* What to work on: Look through the listing below and report the lines that have the word "bytes" in them.

* Material provided:

————

(* ===== verification/Hdb1Server.v ===== *)
(** * The HDB1 bootstrap of the QRM server (src/src/quic_server.rs)

    One connection of a peer that has no certificate yet: it starts a bootstrap and answers the
    challenge with the code, submits the code of an earlier start, or asks again for the
    certificate of its approval.  The handler is a task whose steps are the calls on the
    bootstrap runtime. *)
From S2P Require Export ServerWorld BootstrapWire.

(** ** What one connection meets *)

(** The parsers and printers serde derives for the payloads. *)
Record Hdb1Json : Type := {
  jb_start : list byte → option Hdb1StartPayload;
  jb_submit : list byte → option Hdb1SubmitPayload;
  jb_reconcile : list byte → option Hdb1ReconcilePayload;
  jb_challenge : Hdb1ChallengePayload → option (list byte);
  jb_core_issued : Hdb1CoreIssuedPayload → option (list byte);
  jb_result : Hdb1ResultPayload → option (list byte);
  jb_rejected : Z → option (list byte);
}.

(** The surroundings of one connection: its peer, whether its permits are free, its stream
    comes and its reads and writes succeed before their deadlines, and the surroundings of its
    calls on the runtime, in the order of the calls. *)
Record Hdb1Io (BIo : Type) : Type := {
  hb_peer_ip : list byte;
  hb_handshake_permit : bool;
  hb_connection_permit : bool;
  hb_accept : AcceptResult;
  hb_read_expires : nat → bool;
  hb_write : nat → WriteResult;
  hb_finish_fails : bool;
  hb_bootstrap : nat → BIo;
}.
#[global] Arguments hb_peer_ip {BIo} _.
#[global] Arguments hb_handshake_permit {BIo} _.
#[global] Arguments hb_connection_permit {BIo} _.
#[global] Arguments hb_accept {BIo} _.
#[global] Arguments hb_read_expires {BIo} _ _.
#[global] Arguments hb_write {BIo} _ _.
#[global] Arguments hb_finish_fails {BIo} _.
#[global] Arguments hb_bootstrap {BIo} _ _.

Section Server.
Context {W BIo RS AS : Type}.
Context `{!BootstrapService W BIo}.
Context (base64_encode : list byte → list byte) (base64_decode : list byte → option (list byte)).
Context (json : Hdb1Json) (bootstrap_present : bool).

Abbreviation World := (ServerWorld W BIo RS AS).
Abbreviation handling := (serving World ServerStream RelayError).
Abbreviation Io := (Hdb1Io BIo).

(** ** Frames *)
Definition write_hdb1_frame (io : Io) (frame : Hdb1Frame) (expired failed : string) : handling unit :=
  locally (λ l,
    let l := {| ss_incoming := ss_incoming l; ss_sent := ss_sent l; ss_reads := ss_reads l;
                ss_writes := S (ss_writes l); ss_closed := ss_closed l |} in
    match Hdb1Frame_encode frame with
    | Err _ => (l, Err (QuicProtocol failed))
    | Panic => (l, Panic)
    | Ok bytes =>
        match hb_write io (ss_writes l) with
        | Written =>
            ({| ss_incoming := ss_incoming l; ss_sent := ss_sent l ++ [bytes]; ss_reads := ss_reads l;
                ss_writes := ss_writes l; ss_closed := ss_closed l |}, Ok tt)
        | WriteTimedOut => (l, Err (QuicHandshake expired))
        | WriteFailed => (l, Err (QuicProtocol failed))
        end
    end).

Definition read_hdb1_frame (io : Io) : handling (option Hdb1Frame) :=
  locally (λ l,
    let '(rest, r) := Hdb1_read_frame (ss_incoming l) in
    let l' := {| ss_incoming := rest; ss_sent := ss_sent l; ss_reads := S (ss_reads l);
                 ss_writes := ss_writes l; ss_closed := ss_closed l |} in
    if hb_read_expires io (ss_reads l) then (l', Ok None) else
    match r with Ok frame => (l', Ok (Some frame)) | Err _ => (l', Ok None) | Panic => (l', Panic) end).

(** [connection.close(..)]. *)
Definition close_connection : handling unit :=
  locally (λ l, ({| ss_incoming := ss_incoming l; ss_sent := ss_sent l; ss_reads := ss_reads l;
                    ss_writes := ss_writes l; ss_closed := true |}, Ok tt)).
Definition finish_send (io : Io) (reason : string) : handling unit :=
  sv_lift (if hb_finish_fails io then Err (QuicProtocol reason) else Ok tt).

Definition rejected_frame (reason : string) (code : Z) : relay_result Hdb1Frame :=
  map_err (λ _, QuicProtocol reason)
    (payload ← Hdb1RejectedPayload_new code; Hdb1Frame_json (jb_rejected json) Hdb1Rejected payload).
Definition hdb1_rejection_frame (code : Z) : relay_result Hdb1Frame := rejected_frame "HDB1 rejection is invalid" code.

Definition send_hdb1_rejection (io : Io) (code : Z) : handling unit :=
  (let! frame := sv_lift (hdb1_rejection_frame code) in
   write_hdb1_frame io frame "HDB1 rejection write timeout" "HDB1 rejection write failed")%task.

(** A connection that is turned away: [let _ = send_hdb1_rejection(..); connection.close(..)]. *)
Definition turn_away (io : Io) (code : Z) : handling unit :=
  (do! ignored (send_hdb1_rejection io code);
   close_connection)%task.

(** ** Submission *)
Definition bootstrap_submit_response (io : Io) (n : nat) (frame : Hdb1Frame) : handling Hdb1Frame :=
  on_outcome (submit ← Hdb1Frame_parse_json (jb_submit json) frame Hdb1Submit;
              Hdb1SubmitPayload_decode_fields base64_encode base64_decode submit)
    (λ '(bootstrap_id, submitted_challenge, code),
      (let! issued := atomically (call_submit (hb_bootstrap io n) (hb_peer_ip io) bootstrap_id submitted_challenge code) in
       on_outcome issued
         (λ issued, sv_lift (map_err (λ _, QuicProtocol "bootstrap issuance response is invalid")
            (payload ← Hdb1CoreIssuedPayload_new base64_encode base64_decode (BootstrapState.cm_approval_id issued) (BootstrapState.cm_core_identity issued)
                         (BootstrapState.cm_certificate_chain issued) (BootstrapState.cm_not_after_epoch_seconds issued);
             Hdb1Frame_json (jb_core_issued json) Hdb1CoreIssued payload)))
         (λ error, sv_lift (rejected_frame "bootstrap rejection encoding failed" (bootstrap_rejection_code error))))%task)
    (λ _, sv_lift (hdb1_rejection_frame 1)).

(** A submission that resumes an earlier start. *)
Definition resume_submission (io : Io) (start : Hdb1Frame) : handling unit :=
  (let! response := bootstrap_submit_response io 0 start in
   do! write_hdb1_frame io response "bootstrap resumed response timeout" "bootstrap resumed response failed";
   do! finish_send io "finishing resumed bootstrap stream";
   close_connection)%task.

(** ** Reconciliation *)
Definition reconcile_response (result : outcome BootstrapRuntimeError CoreIssuedMaterial) : relay_result Hdb1Frame :=
  match result with
  | Ok issued =>
      map_err (λ _, QuicProtocol "bootstrap reconcile result is invalid")
        (payload ← Hdb1ResultPayload_new_issued base64_encode base64_decode (BootstrapState.cm_approval_id issued) (BootstrapState.cm_core_identity issued)
                     (BootstrapState.cm_certificate_chain issued) (BootstrapState.cm_not_after_epoch_seconds issued);
         Hdb1Frame_json (jb_result json) Hdb1Result payload)
  | Err error => rejected_frame "bootstrap reconcile rejection is invalid" (bootstrap_rejection_code error)
  | Panic => Panic
  end.

Definition reconcile_bootstrap (io : Io) (start : Hdb1Frame) : handling unit :=
  on_outcome (payload ← Hdb1Frame_parse_json (jb_reconcile json) start Hdb1Reconcile;
              Hdb1ReconcilePayload_decode_fields base64_encode base64_decode payload)
    (λ '(approval_id, binding_digest, session),
      (let! result := atomically (call_reconcile (hb_bootstrap io 0) approval_id binding_digest session) in
       let! response := sv_lift (reconcile_response result) in
       do! write_hdb1_frame io response "bootstrap reconcile response timeout" "bootstrap reconcile response failed";
       do! finish_send io "finishing bootstrap reconcile stream";
       close_connection)%task)
    (λ _, turn_away io 1).

(** ** Start *)
Definition deliver_challenge (io : Io) (challenge : BootstrapChallenge) : handling unit :=
  (let! frame := sv_lift (map_err (λ _, QuicProtocol "bootstrap challenge encoding failed")
     (payload ← Hdb1ChallengePayload_new base64_encode (bg_id challenge) (bg_challenge challenge)
                  (bg_expires_at_epoch_seconds challenge);
      Hdb1Frame_json (jb_challenge json) Hdb1Challenge payload)) in
   write_hdb1_frame io frame "bootstrap challenge write timeout" "bootstrap challenge write failed")%task.

(** An attempt whose challenge was not delivered is aborted. *)
Definition abandon (io : Io) (challenge : BootstrapChallenge) (error : RelayError) : handling unit :=
  (let! aborted := atomically (call_abort (hb_bootstrap io 1) (bg_id challenge)) in
   do! on_outcome aborted (λ _, sv_ret tt) (λ _, sv_ret tt);
   do! close_connection;
   sv_err error)%task.

Definition start_bootstrap (io : Io) (start : Hdb1Frame) : handling unit :=
  on_outcome (Hdb1Frame_parse_json (jb_start json) start Hdb1Start)
    (λ payload,
      (let! challenge := atomically (call_start (hb_bootstrap io 0) (hb_peer_ip io) payload) in
       on_outcome challenge (λ challenge,
         let! delivered := caught (deliver_challenge io challenge) in
         on_outcome delivered (λ _,
           let! submit := read_hdb1_frame io in
           match submit with
           | None => close_connection
           | Some submit =>
               let! response := bootstrap_submit_response io 1 submit in
               do! write_hdb1_frame io response "bootstrap response write timeout" "bootstrap response write failed";
               do! finish_send io "finishing bootstrap stream";
               close_connection
           end)
           (abandon io challenge))
         (λ error, turn_away io (bootstrap_rejection_code error)))%task)
    (λ _, turn_away io 1).

(** ** The connection *)
Definition serve_bootstrap_connection (io : Io) : handling unit :=
  (do! component bootstrap_present (QuicProtocol "bootstrap runtime is unavailable");
   do! component (hb_handshake_permit io) ResourceLimit;
   do! component (hb_connection_permit io) ResourceLimit;
   do! sv_lift match hb_accept io with
               | StreamAccepted => Ok tt
               | AcceptTimedOut => Err (QuicHandshake "bootstrap stream timeout")
               | AcceptFailed => Err (QuicHandshake "bootstrap stream unavailable")
               end;
   let! start := read_hdb1_frame io in
   match start with
   | None => turn_away io 1
   | Some start =>
       if bool_decide (fr_kind start = Hdb1Submit) then resume_submission io start else
       if bool_decide (fr_kind start = Hdb1Reconcile) then reconcile_bootstrap io start else
       start_bootstrap io start
   end)%task.
End Server.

————

* Your response:
    | Ok bytes =>
            ({| ss_incoming := ss_incoming l; ss_sent := ss_sent l ++ [bytes]; ss_reads := ss_reads l;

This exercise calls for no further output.